Today’s Education in the Media blog looks at topics that will be raised at the Association of School and College Leaders’ conference today and an international survey into parent’s attitudes to their children’s education.

ASCL Conference

Today, Friday 9 March, is the first day of the Association of School and College Leaders (ASCL) conference. The union trailed a number of speeches set to take place today, including from Education Select Committee member Lucy Powell MP, Confederation of British Industry President Paul Drechsler and ASCL union President Carl Ward. On top of this, the union has published a survey on children’s mental health and social media.

Lucy Powell’s speech will focus on oversight and accountability in the school system.

The speech by CBI President Paul Drechsler’s will discuss the encouragement of thought and creativity in the education system in addition to a more academic curriculum.

The speech by ASCL President Carl Ward will discuss the various policy changes that the Department for Education has undergone over recent years and how this has affected the education system.
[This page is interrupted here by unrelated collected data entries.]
Lemma canonical_digits_value z s : canonical_digits z s = true → 0 ≤ BigInt s ∧ toString (BigInt s) = s.
Proof.
  intros H. assert (decimal_pattern (String.length s) s = true) as Hd.
  { unfold canonical_digits, decimal_pattern, decimal_chars in *. destruct (chars s) as [|c rest] eqn:E; [done|].
    apply andb_true_iff in H as [[Hc Hr]%andb_true_iff Hz].
    assert (length rest ≤ String.length s)%nat as Hl.
    { rewrite <- (text_chars s), E. unfold text. cbn. clear. induction rest; cbn; lia. }
    case_bool_decide; cbn in Hz.
    - apply andb_true_iff in Hz as [_ Hz]. apply bool_decide_eq_true in Hz. by subst.
    - change (forallb is_digit rest = true) in Hr. rewrite Hc, Hr. by apply Nat.leb_le. }
  apply decimal_pattern_iff in Hd as (n & Hn & ->). rewrite BigInt_text by lia. split; [lia|].
  unfold toString. destruct (n <? 0) eqn:E; [apply Z.ltb_lt in E; lia|done].
Qed.

Lemma canonical_digits_positive s : canonical_digits false s = true → 0 < BigInt s.
Proof.
  intros H. destruct (canonical_digits_value _ _ H) as [H0 Hs].
  assert (BigInt s ≠ 0) as Hne; [|lia]. intros E. rewrite E in Hs. rewrite <- Hs in H. done.
Qed.

(** A positive 64-bit amount, written canonically *)
Definition amount_ok (s : string) : Prop := ∃ n, 0 < n ≤ MAX_U64 ∧ s = toString n.

Lemma canonicalU64String_ok v name z s :
  canonicalU64String v name z = Read s ↔ v = VString s ∧ canonical_digits z s = true ∧ BigInt s ≤ MAX_U64.
Proof.
  unfold canonicalU64String. split.
  - destruct v as [| | | | |t| |]; try done. intros H. read_inv H. subst t. split; [done|].
    apply negb_false_iff in G. apply orb_false_iff in G0 as [G0 _]. apply Z.ltb_ge in G0. done.
  - intros (-> & Hd & Hm). rewrite Hd. cbn. destruct (canonical_digits_value _ _ Hd) as [_ ->].
    rewrite bool_decide_true by done. apply Z.ltb_ge in Hm. by rewrite Hm.
Qed.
The various announcements were covered by Schools Week, The Independent, TES, The Daily Mail, The Telegraph, The Today Programme and other outlets.

A Department for Education spokesperson said:

This Government’s long-term reforms are about giving a world-class education to everyone, whatever their background, and they are working.

Thanks to the hard work of teachers, there are now 1.9million more children in good or outstanding schools than in 2010, the attainment gap between disadvantaged pupils and their peers is falling and our young readers now rank among the world’s best.

We must further raise our game to be fit for the future which is why we are introducing new gold-standard GCSEs and new technical qualifications like T-levels which will be on a par with A-levels, providing genuine choice for young people.

Mental Health

ASCL has conducted a survey that claims a majority of headteachers believe social media is damaging children’s mental health. The Independent (p14), i News (p23), Mail (p23), Telegraph, TES and Sun (p21) have all reported on this survey.

To support schools, the Government has pledged £1.7 billion to help promote, protect and improve children and young people’s mental health and wellbeing. Our proposals outlined in the children and young people’s mental health green paper will provide significant additional resources for early mental health intervention for all schools – over £300 million has been made available to support these.

A Department for Education spokesperson said:

We recognise that growing today not only bring immense benefits to our children but also new challenges too

We are taking action to make the UK the safest place in the world to be online by introducing a social media code of practice, an annual transparency report and we have funded guidance on how schools can tackle cyberbullying. These measures include setting standards and tracking companies’ progress in stamping out online harm.

We are also looking at how we make sure pupils are taught about mental wellbeing and the effect of internet harm as part of our work to improve Relationships Education, Relationships and Sex Education and Personal Social and Health Education in schools.

Varkey Foundation

Today the Varkey Foundation has published a survey on international trends concerning parents’ views and attitudes toward their children’s education systems. The survey polled 27,380 parents across 29 countries.

The survey was covered by BBC News, the Daily Mail, TES and the Press Association, with all the pieces leading on the statistic that UK parents spend less time helping their children with their homework than in many other countries.

There are many positive statistics to come from the survey, including that 87% of UK parents rate the quality of teaching at their child's school as fairly or very good. The majority of UK parents – 68% – also felt that the quality of state schools was fairly or very good, compared to the survey average of 45%.

A Department for Education spokesperson said:

Academic standards are rising in our schools and thanks to our reforms and the hard work of teachers 1.9 million more pupils are now in schools rated good or outstanding than in 2010 and nine out of ten schools were given this rating at their latest inspection.

We are pleased to see that parents feel confident in the quality of teaching in our schools and we are continuing to invest in bringing more excellent teachers into the profession. We are also investing over £41 billion in school funding and have spent £5.8bn to create 735,000 more good places across the country since 2010.